TEN-framework / TEN-Agent

TEN Agent is a world-class multimodal AI agent integrated with the OpenAI Realtime API, RTC, and features weather checks, web search, vision, and RAG.
https://agent.theten.ai/
Apache License 2.0
1.76k stars 200 forks source link

Supports OpenAI's TTS and STT APIs #324

Open zhanghx0905 opened 1 month ago

zhanghx0905 commented 1 month ago

I'm wondering if the project currently supports OpenAI's TTS and STT APIs, or if there are any plans to integrate them.

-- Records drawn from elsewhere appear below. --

(* ===== verification/Ksem.v ===== *)
(** * Kernel semaphores (arch/i386/kernel/semaphore.c, include/asm-i386/semaphore.h)

    One semaphore used by any number of tasks on any number of processors.  The counter
    is changed by single atomic instructions, without the lock, on the fast paths and
    with the lock on the slow ones; [sleepers] and the queue are only touched under the
    lock.  So the code is cut at the accesses that others can see: the atomic
    instructions, the state and the signal flag of the task, the lock, [schedule], and
    each wake-up.  The program counter [pc] says before which of them a task is. *)

From stdpp Require Import prelude numbers list gmap.
From Stdlib Require Import ZArith Lia.
From S2P Require Import Prelude Waitq.

#[local] Set Default Goal Selector "!".
#[local] Open Scope Z_scope.

Module Ksem.
Import Waitq.

(** [struct semaphore], beside its wait queue. *)
Record semaphore := mk_sem {
  count : Z;
  sleepers : Z;
}.

(** [__down] and [__down_interruptible], which have the same text but for the state
    they sleep in and the test for signals. *)
Inductive how := Down | Intr.
Definition sleep_state (h : how) : Z :=
  match h with Down => TASK_UNINTERRUPTIBLE | Intr => TASK_INTERRUPTIBLE end.

(** What follows the wake-up in a section. *)
Inductive after :=
| AfterDown (ret : Z)
| AfterTry
| AfterUp.

Inductive pc :=
| Run                              (* outside *)
| DSet (h : how)                   (* tsk->state = TASK_...; *)
| DLock (h : how)                  (* spin_lock_irqsave(&sem->wait.lock, flags); *)
| DTest (h : how)                  (* if (signal_pending(current)) *)
| DSig                             (* atomic_add(sleepers, &sem->count); *)
| DAdd (h : how)                   (* if (!atomic_add_negative(sleepers - 1, ...)) *)
| DSched (h : how)                 (* schedule(); *)
| DRelock (h : how)                (* spin_lock_irqsave(...); tsk->state = ...; *)
| DDone (ret : Z)                  (* tsk->state = TASK_RUNNING; return *)
| TLock                            (* __down_trylock: spin_lock_irqsave *)
| TAdd (sleepers : Z)              (* if (!atomic_add_negative(sleepers, ...)) *)
| ULock                            (* __up: wake_up(&sem->wait): spin_lock_irqsave *)
| Scan (rest : list wait_queue_t) (nr : Z) (k : after).  (* in __wake_up_common *)

(** Where a task is, and how many units it has: calls that returned 0, less ups. *)
Record thread := mk_thread {
  at_pc : pc;
  got : Z;
}.

Definition ksys : Type := wsys semaphore thread.

Definition sema_init (val : Z) : semaphore := mk_sem val 0.

(** ** Accesses *)

Definition get_count : SM ksys Z := d ← get_data; mret (count d).
Definition set_count (c : Z) : SM ksys unit := d ← get_data; put_data (mk_sem c (sleepers d)).
Definition get_sleepers : SM ksys Z := d ← get_data; mret (sleepers d).
Definition set_sleepers (n : Z) : SM ksys unit := d ← get_data; put_data (mk_sem (count d) n).

(** [atomic_add(i, &sem->count)] *)
Definition atomic_add (i : Z) : SM ksys unit := c ← get_count; set_count (sgn32 (c + i)).
(** [atomic_add_negative(i, &sem->count)]: the sign of the result. *)
Definition atomic_add_negative (i : Z) : SM ksys bool :=
  c ← get_count;
  let c' := sgn32 (c + i) in
  set_count c';;
  mret (c' <? 0).

Definition go (t : Z) (c : pc) : SM ksys unit :=
  p ← get_task t; goto t (mk_thread c (got (here p))).

(** A down function returns; 0 means that the caller has the semaphore. *)
Definition ret_down (t : Z) (ret : Z) : SM ksys unit :=
  p ← get_task t; goto t (mk_thread Run (got (here p) + if ret =? 0 then 1 else 0)).

(** [wake_up_locked(&sem->wait)], or [wake_up] once it has the lock *)
Definition scan (t : Z) (k : after) : SM ksys unit :=
  l ← gets (λ s, task_list (wait s)); go t (Scan l 1 k).

(** ** The calls *)

(** [down], [down_interruptible] and [down_trylock]: decl, js *)
Definition down (t : Z) (h : how) : SM ksys unit :=
  neg ← atomic_add_negative (-1);
  if neg : bool then go t (DSet h) else ret_down t 0.
Definition down_trylock (t : Z) : SM ksys unit :=
  neg ← atomic_add_negative (-1);
  if neg : bool then go t TLock else ret_down t 0.

(** [up]: incl, jle.  The jump compares the exact sum. *)
Definition up (t : Z) : SM ksys unit :=
  c ← get_count;
  set_count (sgn32 (c + 1));;
  p ← get_task t;
  goto t (mk_thread (if c + 1 <=? 0 then ULock else Run) (got (here p) - 1)).

(** ** The slow paths *)

(** [add_wait_queue_exclusive_locked(&sem->wait, &wait); sem->sleepers++;] *)
Definition down_enter (t : Z) (h : how) : SM ksys unit :=
  spin_lock t;;
  add_wait_queue_exclusive_locked (DECLARE_WAITQUEUE t);;
  n ← get_sleepers;
  set_sleepers (sgn32 (n + 1));;
  go t (DTest h).

Definition down_test (t : Z) (h : how) : SM ksys unit :=
  match h with
  | Down => go t (DAdd h)
  | Intr => sig ← signal_pending t; if sig : bool then go t DSig else go t (DAdd h)
  end.

(** [retval = -EINTR; sem->sleepers = 0; atomic_add(sleepers, &sem->count); break;] *)
Definition down_interrupted (t : Z) : SM ksys unit :=
  n ← get_sleepers;
  set_sleepers 0;;
  atomic_add n;;
  remove_wait_queue_locked t;;
  scan t (AfterDown (- EINTR)).

Definition down_try (t : Z) (h : how) : SM ksys unit :=
  n ← get_sleepers;
  neg ← atomic_add_negative (sgn32 (n - 1));
  if negb neg then
    set_sleepers 0;;
    remove_wait_queue_locked t;;
    scan t (AfterDown 0)
  else
    set_sleepers 1;;
    spin_unlock;;
    go t (DSched h).

Definition down_relock (t : Z) (h : how) : SM ksys unit :=
  spin_lock t;;
  set_current_state t (sleep_state h);;
  go t (DTest h).

(** [sleepers = sem->sleepers + 1; sem->sleepers = 0;] *)
Definition trylock_enter (t : Z) : SM ksys unit :=
  spin_lock t;;
  n ← get_sleepers;
  set_sleepers 0;;
  go t (TAdd (sgn32 (n + 1))).

Definition trylock_add (t : Z) (n : Z) : SM ksys unit :=
  neg ← atomic_add_negative n;
  if negb neg then scan t AfterTry
  else spin_unlock;; ret_down t 1.

(** The end of the scan. *)
Definition scan_done (t : Z) (k : after) : SM ksys unit :=
  spin_unlock;;
  match k with
  | AfterDown ret => go t (DDone ret)
  | AfterTry => ret_down t 1
  | AfterUp => go t Run
  end.

(** The next piece of a call in progress. *)
Definition continue (t : Z) (c : pc) : SM ksys unit :=
  match c with
  | Run => mret tt
  | DSet h => set_current_state t (sleep_state h);; go t (DLock h)
  | DLock h => down_enter t h
  | DTest h => down_test t h
  | DSig => down_interrupted t
  | DAdd h => down_try t h
  | DSched h => schedule t;; go t (DRelock h)
  | DRelock h => down_relock t h
  | DDone ret => set_current_state t TASK_RUNNING;; ret_down t ret
  | TLock => trylock_enter t
  | TAdd n => trylock_add t n
  | ULock => spin_lock t;; scan t AfterUp
  | Scan [] _ k => scan_done t k
  | Scan (e :: rest) nr k =>
    '(brk, nr') ← wake_one TASK_NORMAL nr e;
    go t (Scan (if brk : bool then [] else rest) nr' k)
  end.

(** ** Interleaving *)

Inductive call := CDown | CDownInterruptible | CDownTrylock | CUp.

Definition do_call (t : Z) (c : call) : SM ksys unit :=
  match c with
  | CDown => down t Down
  | CDownInterruptible => down t Intr
  | CDownTrylock => down_trylock t
  | CUp => up t
  end.

(** [Call]: a task enters a function; [Next]: a task inside one goes on; [Wakeup]:
    anybody else wakes a task; [Signal]: its signal flag is set, or cleared while it is
    outside. *)
Inductive label :=
| Call (t : Z) (c : call)
| Next (t : Z)
| Wakeup (t : Z) (mode : Z)
| Signal (t : Z) (b : bool).

(** Units that are neither held nor promised: a task whose call will return 0 has one. *)
Definition promised (c : pc) : Z :=
  match c with
  | Scan _ _ (AfterDown r) | DDone r => if r =? 0 then 1 else 0
  | _ => 0
  end.
Definition taken (p : task thread) : Z := got (here p) + promised (at_pc (here p)).
Definition value (val : Z) (T : gmap Z (task thread)) : Z := val - msum taken T.

Definition takes_lock (c : pc) : bool :=
  match c with DLock _ | DRelock _ | TLock | ULock => true | _ => false end.

(** A task waits for the spinlock, and in [schedule] until it is on a run queue again.
    An [up] that would make more than 2^31 - 1 units is excluded. *)
Definition enabled (val : Z) (l : label) (s : ksys) : bool :=
  match l with
  | Call t c =>
    match tasks s !! t with
    | Some (mk_task _ _ _ (mk_thread Run _)) =>
      match c with CUp => value val (tasks s) <? 2 ^ 31 - 1 | _ => true end
    | _ => false
    end
  | Next t =>
    match tasks s !! t with
    | Some (mk_task _ _ _ (mk_thread Run _)) | None => false
    | Some p => array p && (negb (takes_lock (at_pc (here p))) || bool_decide (lock (wait s) = None))
    end
  | Wakeup t _ => bool_decide (is_Some (tasks s !! t))
  | Signal t b =>
    match tasks s !! t with
    | Some (mk_task _ _ _ (mk_thread Run _)) => true
    | Some _ => b
    | None => false
    end
  end.

Definition exec (l : label) : SM ksys unit :=
  match l with
  | Call t c => do_call t c
  | Next t => p ← get_task t; continue t (at_pc (here p))
  | Wakeup t mode => p ← get_task t; put_task t (try_to_wake_up mode p).2
  | Signal t b => p ← get_task t; put_task t (mk_task (state p) (array p) b (here p))
  end.

(** A semaphore with [val] units and tasks [ts] that run. *)
Definition idle : task thread := mk_task TASK_RUNNING true false (mk_thread Run 0).
Definition boot (val : Z) (ts : gset Z) : ksys :=
  mk_sys (sema_init val) init_waitqueue_head (gset_to_gmap idle ts).

Inductive step (val : Z) : ksys → ksys → Prop :=
| step_exec l s s' : enabled val l s = true → exec l s = (Ok tt, s') → step val s s'.

(** The same for the tasks that are inside the code. *)
Inductive inner (val : Z) : ksys → ksys → Prop :=
| inner_next t s s' : enabled val (Next t) s = true → exec (Next t) s = (Ok tt, s') → inner val s s'.

(** A run of a list of labels, for concrete executions. *)
Fixpoint run (val : Z) (ls : list label) (s : ksys) : outcome ksys :=
  match ls with
  | [] => Ok s
  | l :: ls' =>
    if enabled val l s then
      match exec l s with
      | (Ok _, s') => run val ls' s'
      | _ => Bug
      end
    else Err EAGAIN
  end.

End Ksem.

plutoless commented 1 month ago

the one realtime api use? or a separate one.

zhanghx0905 commented 1 month ago

the one realtime api use? or a separate one.

Separate TTS and STT api,

plutoless commented 2 weeks ago

@zhanghx0905 openai's STT/TTS is not stream based, they can only process files. so they are not that ideal in realtime cases.

zhanghx0905 commented 1 week ago

@zhanghx0905 openai's STT/TTS is not stream based, they can only process files. so they are not that ideal in realtime cases.

You may take a look at the livekit-agent GitHub repository. I tried their OpenAI plugin and adapt it to Chinese. I found it works just like a streaming service.

By the way, I have locally deployed TTS (Text-to-Speech) / STT (Speech-to-Text) services. In order to integrate them into applications compatible with the OpenAI API, I wrapped them in the OpenAI API format. Therefore, I hope you will also consider these APIs.